四季の彩り

季節の移ろい。その四季折々の彩りを、
写真とエッセーでつづって参ります。
お立ち寄り頂ければ嬉しいです。

映画「PERFECT DAYS」へ

2024年02月23日 12時10分16秒 | お出かけ

 昨日、雨模様で散歩にも出られないこともあり、細君からの誘いもあり最近、静かな評判となっている「PERFECT DAYS」の映画を見に横須賀汐入のHUMAXシネマズに行って参りました。

     「咲き競う 河津桜」

 この映画はご存知の方も多いと思いますが、第76回カンヌ国際映画祭で最優秀男優賞に輝いた、役所広司が主演を務める人間ドラマです。上映時間は二時間五分ほどでした。
 東京・渋⾕でトイレ清掃員として働きながら静かな日々を送っていた男が、姪等との再会をきっかけに、過去に目を向けていく様子がドキュメンタリータッチで淡々と描かれていました。

 同じ時間に⽬覚め、同じように朝⽀度をし、同じように働く。その毎⽇は同じことの繰り返しに⾒えますが、同じ⽇は1⽇としてなく、男は毎⽇を新しい⽇として⽣きていました。男は小さな木の苗を育て、⽊々を愛し、⽊々がつくる⽊漏れ⽇を慈しみつつ眺め、その景観をフイルムカメラに撮り続けていました。

     「白花水仙」

 掃除をするトイレには、建築家、板倉竹之助さん、隈研吾さん、坂茂さんをはじめ、様々な有名建築家の作品が登場しました。暗くて湿ったイメージの、かつての公共トイレとは大違いのスタイリッシュな印象を受けました。
 
 無口で武骨、でも心根が暖かくお人好しで面倒見がよい男。この男を演じた役所広司の素の品格が滲む「演技しない演技」が垣間見える上質な映画であったと、今改めて考えています。

     「咲初める 白梅」

 一つ一つの当たり前が小さな幸せで、その小さな幸せの営々とした積み重ねの日々。

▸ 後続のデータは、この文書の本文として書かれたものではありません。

(** * LLVM IR Divergence Analyzer: header scanning, extraction,
      normalization, chronological alignment and first divergence.

    A shallow embedding of [parser.py], [normalizer.py] and [analyzer.py].

    Conventions of the embedding.
    - A Python [str] is a [list ascii]; a character is a code point below
      256, classified ([isspace], [\w]) as Python classifies it.
    - A Python [dict] is an association list in insertion order
      ([Dict.t]): the normalizer iterates over [label_map.items()], so the
      order is observable.
    - Each compiled pattern is a function from the text at the current
      position (and the character before it, for [^] and [\b]) to the
      length of the match that [re] finds there; [Re.sub_from] is the
      left-to-right scan of [Pattern.sub].
    - Files are a finite map from paths to contents; reading is recorded
      in a trace so that what a scan touches can be stated. *)

From Stdlib Require Import Ascii String List Arith NArith Lia Bool DecimalString DecimalNat.
From stdpp Require Import base list gmap strings.

Coercion list_ascii_of_string : string >-> list.

(** ** Characters and the [str] methods the program uses *)

Module Text.

Definition code (c : ascii) : N := N_of_ascii c.

Definition in_range (lo hi : N) (c : ascii) : bool :=
  ((lo <=? code c) && (code c <=? hi))%N.

Definition chr_eqb (a b : ascii) : bool := Ascii.eqb a b.

(** [[0-9]] *)
Definition is_digit (c : ascii) : bool := in_range 48 57 c.

(** [[a-zA-Z_]] *)
Definition is_name_start (c : ascii) : bool :=
  in_range 97 122 c || in_range 65 90 c || chr_eqb c "_".

(** [[a-zA-Z0-9_]] *)
Definition is_name_char (c : ascii) : bool := is_name_start c || is_digit c.

(** [str.isspace] and [\s] of a [str] pattern, on code points below 256:
    TAB..CR, FS..US, SPACE, NEL and NBSP. *)
Definition isspace (c : ascii) : bool :=
  in_range 9 13 c || in_range 28 32 c || (code c =? 133)%N || (code c =? 160)%N.

(** [\w] of a [str] pattern on code points below 256: [str.isalnum] or
    the underscore.  Above 127 the alphanumerics are the Latin-1 letters
    and the superscript digits and vulgar fractions. *)
Definition is_word (c : ascii) : bool :=
  is_name_char c
  || (code c =? 170)%N || (code c =? 178)%N || (code c =? 179)%N
  || (code c =? 181)%N || (code c =? 185)%N || (code c =? 186)%N
  || in_range 188 190 c || in_range 192 214 c || in_range 216 246 c
  || in_range 248 255 c.

Definition newline : ascii := "010"%char.
Definition is_newline (c : ascii) : bool := chr_eqb c newline.
(** [.] of a pattern compiled without DOTALL *)
Definition is_dot (c : ascii) : bool := negb (is_newline c).

(** Length of the longest prefix of [s] whose characters satisfy [p]:
    what a greedy starred character class consumes. *)
Fixpoint run (p : ascii -> bool) (s : list ascii) : nat :=
  match s with
  | c :: s' => if p c then S (run p s') else 0
  | [] => 0
  end.

Definition lstrip_by (p : ascii -> bool) (s : list ascii) : list ascii :=
  drop (run p s) s.

Fixpoint rstrip_by (p : ascii -> bool) (s : list ascii) : list ascii :=
  match s with
  | [] => []
  | c :: s' =>
      match rstrip_by p s' with
      | [] => if p c then [] else [c]
      | r => c :: r
      end
  end.

(** [s.lstrip()], [s.rstrip()], [s.strip()] *)
Definition lstrip : list ascii -> list ascii := lstrip_by isspace.
Definition rstrip : list ascii -> list ascii := rstrip_by isspace.
Definition strip (s : list ascii) : list ascii := rstrip (lstrip s).

(** [s.rstrip(':')] and [s.strip('_')] *)
Definition rstrip_chr (x : ascii) : list ascii -> list ascii :=
  rstrip_by (fun c => chr_eqb c x).
Definition strip_chr (x : ascii) (s : list ascii) : list ascii :=
  rstrip_chr x (lstrip_by (fun c => chr_eqb c x) s).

その当たり前の日常こそが実は大きな幸せであり「PERFECT DAYS」なんだと改めて感じました。
 ロシアの侵略により、破壊し尽くされたウクライナの惨状、イスラエルハマス紛争の悲惨な状況、さらに、能登半島地震の現状に触れこの想いは、さらに募っています。

 『世界の涯ての鼓動』等のヴィム・ヴェンダース監督と、役所広司が組み、柄本時生のほか、中野有紗、アオイヤマダ、麻生祐未、石川さゆり、田中泯、三浦友和らがキャストに名を連ねています。なお、田中泯の踊りの凄さと、存在感が光っていました。